Assignment: For the entries below, print exactly the lines between the line holding "- intros id Hid. destruct (Ha" and the line holding "slot_ok n s a p -> holds", inclusive, and nothing else.

Dataset entries:

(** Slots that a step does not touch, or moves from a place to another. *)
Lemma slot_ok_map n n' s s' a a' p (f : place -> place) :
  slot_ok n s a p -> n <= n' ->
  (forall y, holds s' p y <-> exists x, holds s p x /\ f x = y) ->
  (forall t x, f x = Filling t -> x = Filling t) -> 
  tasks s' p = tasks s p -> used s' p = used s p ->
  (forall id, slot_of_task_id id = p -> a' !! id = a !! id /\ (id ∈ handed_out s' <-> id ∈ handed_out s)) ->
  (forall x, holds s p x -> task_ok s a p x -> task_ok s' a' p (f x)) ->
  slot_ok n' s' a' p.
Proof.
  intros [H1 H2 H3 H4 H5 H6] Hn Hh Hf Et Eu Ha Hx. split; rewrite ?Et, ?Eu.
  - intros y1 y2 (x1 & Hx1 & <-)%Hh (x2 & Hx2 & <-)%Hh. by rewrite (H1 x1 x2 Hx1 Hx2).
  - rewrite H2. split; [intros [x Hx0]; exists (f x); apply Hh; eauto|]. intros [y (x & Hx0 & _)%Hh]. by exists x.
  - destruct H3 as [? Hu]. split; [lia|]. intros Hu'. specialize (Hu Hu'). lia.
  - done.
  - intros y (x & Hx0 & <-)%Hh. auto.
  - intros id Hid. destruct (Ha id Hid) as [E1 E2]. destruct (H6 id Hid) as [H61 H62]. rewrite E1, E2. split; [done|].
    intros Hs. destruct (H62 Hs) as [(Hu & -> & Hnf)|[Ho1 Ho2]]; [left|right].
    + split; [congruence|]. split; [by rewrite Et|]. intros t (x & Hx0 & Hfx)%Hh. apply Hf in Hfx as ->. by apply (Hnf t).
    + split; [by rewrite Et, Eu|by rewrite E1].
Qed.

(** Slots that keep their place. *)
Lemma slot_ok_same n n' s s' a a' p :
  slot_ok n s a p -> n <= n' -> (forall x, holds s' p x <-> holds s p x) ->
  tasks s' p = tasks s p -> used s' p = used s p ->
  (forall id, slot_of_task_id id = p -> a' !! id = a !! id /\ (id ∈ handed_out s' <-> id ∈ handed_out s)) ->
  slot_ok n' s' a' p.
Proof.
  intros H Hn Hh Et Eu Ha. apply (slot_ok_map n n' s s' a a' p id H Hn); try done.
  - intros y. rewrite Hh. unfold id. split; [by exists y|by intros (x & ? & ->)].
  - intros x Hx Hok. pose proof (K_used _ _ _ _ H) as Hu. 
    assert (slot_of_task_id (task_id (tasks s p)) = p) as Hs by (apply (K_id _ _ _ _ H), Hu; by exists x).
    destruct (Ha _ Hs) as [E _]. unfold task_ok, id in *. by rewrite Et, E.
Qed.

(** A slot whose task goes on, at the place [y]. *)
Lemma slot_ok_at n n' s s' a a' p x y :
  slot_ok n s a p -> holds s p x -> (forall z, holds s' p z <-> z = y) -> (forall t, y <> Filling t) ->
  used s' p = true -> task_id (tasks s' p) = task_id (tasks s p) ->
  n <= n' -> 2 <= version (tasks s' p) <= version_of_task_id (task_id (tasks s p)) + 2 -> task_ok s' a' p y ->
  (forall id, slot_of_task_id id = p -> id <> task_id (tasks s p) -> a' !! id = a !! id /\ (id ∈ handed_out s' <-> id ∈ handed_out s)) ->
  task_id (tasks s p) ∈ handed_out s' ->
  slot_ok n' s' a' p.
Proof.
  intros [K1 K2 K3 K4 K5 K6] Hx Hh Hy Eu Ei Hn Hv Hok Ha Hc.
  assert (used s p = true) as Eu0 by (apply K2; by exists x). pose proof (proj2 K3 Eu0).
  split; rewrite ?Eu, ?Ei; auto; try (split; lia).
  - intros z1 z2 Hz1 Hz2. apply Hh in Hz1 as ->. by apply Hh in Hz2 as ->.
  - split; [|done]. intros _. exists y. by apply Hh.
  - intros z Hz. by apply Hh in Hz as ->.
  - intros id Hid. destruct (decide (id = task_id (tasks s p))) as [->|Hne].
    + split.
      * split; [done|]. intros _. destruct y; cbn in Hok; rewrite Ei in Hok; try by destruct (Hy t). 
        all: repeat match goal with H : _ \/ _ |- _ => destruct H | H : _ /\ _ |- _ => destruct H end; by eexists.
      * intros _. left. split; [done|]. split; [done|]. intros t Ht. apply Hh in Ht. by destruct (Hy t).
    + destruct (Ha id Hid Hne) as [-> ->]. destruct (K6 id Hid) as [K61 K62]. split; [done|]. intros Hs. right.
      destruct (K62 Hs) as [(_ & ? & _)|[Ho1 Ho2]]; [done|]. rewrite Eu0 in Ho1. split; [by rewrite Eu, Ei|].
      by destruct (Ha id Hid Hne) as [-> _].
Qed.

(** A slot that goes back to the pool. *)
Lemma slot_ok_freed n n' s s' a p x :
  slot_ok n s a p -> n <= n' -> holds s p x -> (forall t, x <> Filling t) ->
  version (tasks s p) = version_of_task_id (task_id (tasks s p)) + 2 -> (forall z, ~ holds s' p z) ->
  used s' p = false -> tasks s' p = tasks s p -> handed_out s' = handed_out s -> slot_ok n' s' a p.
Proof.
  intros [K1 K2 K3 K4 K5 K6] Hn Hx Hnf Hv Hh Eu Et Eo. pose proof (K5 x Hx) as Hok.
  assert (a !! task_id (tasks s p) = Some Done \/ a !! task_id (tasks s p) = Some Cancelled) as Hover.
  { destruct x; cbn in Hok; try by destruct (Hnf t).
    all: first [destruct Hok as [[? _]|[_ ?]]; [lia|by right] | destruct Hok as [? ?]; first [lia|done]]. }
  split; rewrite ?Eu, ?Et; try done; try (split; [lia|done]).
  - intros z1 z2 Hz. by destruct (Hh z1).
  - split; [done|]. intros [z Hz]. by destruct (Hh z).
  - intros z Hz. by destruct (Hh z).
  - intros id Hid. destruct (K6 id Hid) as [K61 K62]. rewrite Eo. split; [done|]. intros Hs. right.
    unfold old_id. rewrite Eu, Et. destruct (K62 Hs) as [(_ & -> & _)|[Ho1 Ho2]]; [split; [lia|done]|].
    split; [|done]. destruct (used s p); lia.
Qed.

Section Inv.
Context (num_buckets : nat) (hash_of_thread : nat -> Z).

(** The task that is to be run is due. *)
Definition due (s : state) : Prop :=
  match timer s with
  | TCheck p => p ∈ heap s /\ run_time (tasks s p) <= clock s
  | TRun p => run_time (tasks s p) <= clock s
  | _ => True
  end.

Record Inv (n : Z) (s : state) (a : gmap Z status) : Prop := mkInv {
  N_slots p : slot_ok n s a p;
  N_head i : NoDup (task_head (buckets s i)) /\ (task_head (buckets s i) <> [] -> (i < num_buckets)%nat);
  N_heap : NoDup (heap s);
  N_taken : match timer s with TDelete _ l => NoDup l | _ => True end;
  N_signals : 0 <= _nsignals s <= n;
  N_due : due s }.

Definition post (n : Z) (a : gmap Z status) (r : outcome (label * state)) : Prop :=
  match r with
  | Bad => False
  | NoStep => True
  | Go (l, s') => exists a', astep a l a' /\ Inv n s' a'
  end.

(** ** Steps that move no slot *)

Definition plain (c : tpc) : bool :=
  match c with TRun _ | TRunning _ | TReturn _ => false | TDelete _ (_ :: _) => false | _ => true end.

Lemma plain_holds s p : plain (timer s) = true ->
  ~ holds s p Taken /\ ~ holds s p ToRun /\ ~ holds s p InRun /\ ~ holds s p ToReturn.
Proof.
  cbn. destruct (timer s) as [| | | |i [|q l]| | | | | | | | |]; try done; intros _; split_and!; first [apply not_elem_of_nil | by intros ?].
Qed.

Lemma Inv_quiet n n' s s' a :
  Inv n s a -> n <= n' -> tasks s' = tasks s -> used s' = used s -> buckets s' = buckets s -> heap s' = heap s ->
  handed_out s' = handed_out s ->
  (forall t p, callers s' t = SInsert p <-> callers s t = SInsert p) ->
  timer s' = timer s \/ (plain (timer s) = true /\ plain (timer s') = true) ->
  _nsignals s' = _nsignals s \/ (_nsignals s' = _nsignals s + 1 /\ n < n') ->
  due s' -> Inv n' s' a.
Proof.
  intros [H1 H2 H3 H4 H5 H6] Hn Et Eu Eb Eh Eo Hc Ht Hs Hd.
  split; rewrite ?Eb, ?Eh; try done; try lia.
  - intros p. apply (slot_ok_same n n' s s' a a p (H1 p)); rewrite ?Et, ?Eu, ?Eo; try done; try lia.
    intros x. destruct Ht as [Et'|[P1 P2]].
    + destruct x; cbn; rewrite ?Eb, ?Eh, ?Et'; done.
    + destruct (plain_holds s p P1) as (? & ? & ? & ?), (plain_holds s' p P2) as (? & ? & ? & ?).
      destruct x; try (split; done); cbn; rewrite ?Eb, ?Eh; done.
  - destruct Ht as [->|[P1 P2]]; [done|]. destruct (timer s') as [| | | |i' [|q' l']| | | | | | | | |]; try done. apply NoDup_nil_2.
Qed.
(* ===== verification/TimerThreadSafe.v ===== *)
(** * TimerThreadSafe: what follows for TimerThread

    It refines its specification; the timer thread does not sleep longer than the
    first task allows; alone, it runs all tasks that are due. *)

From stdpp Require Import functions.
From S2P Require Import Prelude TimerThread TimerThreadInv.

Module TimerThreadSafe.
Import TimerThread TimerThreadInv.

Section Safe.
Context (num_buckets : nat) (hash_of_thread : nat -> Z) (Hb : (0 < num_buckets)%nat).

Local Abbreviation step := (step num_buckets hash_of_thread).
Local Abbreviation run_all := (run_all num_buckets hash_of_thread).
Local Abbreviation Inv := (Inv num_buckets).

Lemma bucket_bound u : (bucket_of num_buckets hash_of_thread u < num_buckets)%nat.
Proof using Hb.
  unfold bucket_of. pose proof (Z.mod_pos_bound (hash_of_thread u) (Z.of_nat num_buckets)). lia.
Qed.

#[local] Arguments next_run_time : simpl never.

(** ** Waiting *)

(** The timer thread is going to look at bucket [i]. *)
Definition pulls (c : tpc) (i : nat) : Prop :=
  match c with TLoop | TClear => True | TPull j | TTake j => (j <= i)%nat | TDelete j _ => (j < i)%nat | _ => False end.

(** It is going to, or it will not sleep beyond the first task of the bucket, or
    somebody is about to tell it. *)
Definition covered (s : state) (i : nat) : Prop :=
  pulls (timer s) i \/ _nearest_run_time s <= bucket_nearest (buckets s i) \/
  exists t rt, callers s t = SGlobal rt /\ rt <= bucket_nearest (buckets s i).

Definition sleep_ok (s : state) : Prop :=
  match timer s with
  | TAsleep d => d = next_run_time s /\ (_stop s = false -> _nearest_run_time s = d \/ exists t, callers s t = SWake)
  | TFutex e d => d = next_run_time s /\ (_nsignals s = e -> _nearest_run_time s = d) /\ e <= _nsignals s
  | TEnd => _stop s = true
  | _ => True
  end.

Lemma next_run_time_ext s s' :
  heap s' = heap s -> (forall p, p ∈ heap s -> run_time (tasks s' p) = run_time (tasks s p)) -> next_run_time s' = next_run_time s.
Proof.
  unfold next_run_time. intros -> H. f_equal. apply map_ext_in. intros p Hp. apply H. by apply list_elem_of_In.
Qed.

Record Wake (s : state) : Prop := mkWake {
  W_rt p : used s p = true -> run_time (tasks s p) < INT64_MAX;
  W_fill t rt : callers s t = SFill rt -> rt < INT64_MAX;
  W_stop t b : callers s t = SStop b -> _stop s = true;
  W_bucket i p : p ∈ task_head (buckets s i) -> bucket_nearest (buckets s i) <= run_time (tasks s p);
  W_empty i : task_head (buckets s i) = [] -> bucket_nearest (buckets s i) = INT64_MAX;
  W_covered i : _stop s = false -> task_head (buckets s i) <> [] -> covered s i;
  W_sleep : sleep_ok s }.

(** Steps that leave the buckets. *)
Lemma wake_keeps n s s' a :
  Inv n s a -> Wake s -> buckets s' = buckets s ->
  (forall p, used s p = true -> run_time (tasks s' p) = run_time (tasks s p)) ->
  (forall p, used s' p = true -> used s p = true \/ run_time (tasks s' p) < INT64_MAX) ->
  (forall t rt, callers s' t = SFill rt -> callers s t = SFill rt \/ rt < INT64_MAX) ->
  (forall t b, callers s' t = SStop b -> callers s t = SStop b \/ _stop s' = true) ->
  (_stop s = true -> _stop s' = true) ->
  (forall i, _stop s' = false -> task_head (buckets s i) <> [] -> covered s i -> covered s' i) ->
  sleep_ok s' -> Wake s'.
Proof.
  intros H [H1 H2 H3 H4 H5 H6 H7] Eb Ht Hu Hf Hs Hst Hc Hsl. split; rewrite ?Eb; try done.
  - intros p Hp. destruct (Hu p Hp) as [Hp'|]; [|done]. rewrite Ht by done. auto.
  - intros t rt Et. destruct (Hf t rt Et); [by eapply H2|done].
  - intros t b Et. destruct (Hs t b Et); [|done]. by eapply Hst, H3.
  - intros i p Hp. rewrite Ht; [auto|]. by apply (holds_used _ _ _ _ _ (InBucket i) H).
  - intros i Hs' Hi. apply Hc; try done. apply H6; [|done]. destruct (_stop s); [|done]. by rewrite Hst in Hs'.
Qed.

Response area:
  - intros id Hid. destruct (Ha id Hid) as [E1 E2]. destruct (H6 id Hid) as [H61 H62]. rewrite E1, E2. split; [done|].
    intros Hs. destruct (H62 Hs) as [(Hu & -> & Hnf)|[Ho1 Ho2]]; [left|right].
    + split; [congruence|]. split; [by rewrite Et|]. intros t (x & Hx0 & Hfx)%Hh. apply Hf in Hfx as ->. by apply (Hnf t).
    + split; [by rewrite Et, Eu|by rewrite E1].
Qed.

(** Slots that keep their place. *)
Lemma slot_ok_same n n' s s' a a' p :
  slot_ok n s a p -> n <= n' -> (forall x, holds s' p x <-> holds s p x) ->
  tasks s' p = tasks s p -> used s' p = used s p ->
  (forall id, slot_of_task_id id = p -> a' !! id = a !! id /\ (id ∈ handed_out s' <-> id ∈ handed_out s)) ->
  slot_ok n' s' a' p.
Proof.
  intros H Hn Hh Et Eu Ha. apply (slot_ok_map n n' s s' a a' p id H Hn); try done.
  - intros y. rewrite Hh. unfold id. split; [by exists y|by intros (x & ? & ->)].
  - intros x Hx Hok. pose proof (K_used _ _ _ _ H) as Hu. 
    assert (slot_of_task_id (task_id (tasks s p)) = p) as Hs by (apply (K_id _ _ _ _ H), Hu; by exists x).
    destruct (Ha _ Hs) as [E _]. unfold task_ok, id in *. by rewrite Et, E.
Qed.

(** A slot whose task goes on, at the place [y]. *)
Lemma slot_ok_at n n' s s' a a' p x y :
  slot_ok n s a p -> holds s p x -> (forall z, holds s' p z <-> z = y) -> (forall t, y <> Filling t) ->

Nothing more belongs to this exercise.